Recorded data:

(* ===================================================================== *)
(** * The response writer *)
(* ===================================================================== *)

Lemma copy_headers_spec (src : Header.t) (w : ResponseWriter) :
  wHeader (copy_headers src w) = src ∪ wHeader w /\
  wSent (copy_headers src w) = wSent w /\
  wBody (copy_headers src w) = wBody w.
Proof.
  unfold copy_headers.
  apply (map_fold_weak_ind
           (fun (r : ResponseWriter) (m : Header.t) =>
              wHeader r = m ∪ wHeader w /\ wSent r = wSent w /\ wBody r = wBody w)).
  - by rewrite (left_id_L ∅ (∪)).
  - intros k v m r Hk (Hh & Hs & Hb). simpl.
    rewrite Hh, Hs, Hb. by rewrite insert_union_l.
Qed.

Lemma copy_headers_lookup (src : Header.t) (w : ResponseWriter) k v :
  src !! k = Some v -> wHeader (copy_headers src w) !! k = Some v.
Proof.
  intros Hk. destruct (copy_headers_spec src w) as (-> & _).
  by apply lookup_union_Some_l.
Qed.

Lemma checkWriteHeaderCode_spec code :
  checkWriteHeaderCode code = true <-> 100 <= code <= 999.
Proof.
  unfold checkWriteHeaderCode. rewrite negb_true_iff, orb_false_iff.
  rewrite !Z.ltb_ge. lia.
Qed.

Lemma WriteHeader_unsent code w :
  wSent w = None ->
  checkWriteHeaderCode code = true ->
  WriteHeader code w =
    Some {| wHeader := wHeader w; wSent := Some (code, wHeader w); wBody := wBody w |}.
Proof. intros H Hc. unfold WriteHeader. by rewrite H, Hc. Qed.

(** The panic of WriteHeader: a code that is not of three digits, on a
    writer that has sent nothing. *)
Lemma WriteHeader_panics code w :
  WriteHeader code w = None <-> wSent w = None /\ checkWriteHeaderCode code = false.
Proof.
  unfold WriteHeader. destruct (wSent w) as [s|]; [by split; [|intros []]|].
  destruct (checkWriteHeaderCode code); by split; [|intros []].
Qed.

What is required
If a line in the data holds the string "wBody", copy that line.

Exercise response
  wBody (copy_headers src w) = wBody w.
              wHeader r = m ∪ wHeader w /\ wSent r = wSent w /\ wBody r = wBody w)).
    Some {| wHeader := wHeader w; wSent := Some (code, wHeader w); wBody := wBody w |}.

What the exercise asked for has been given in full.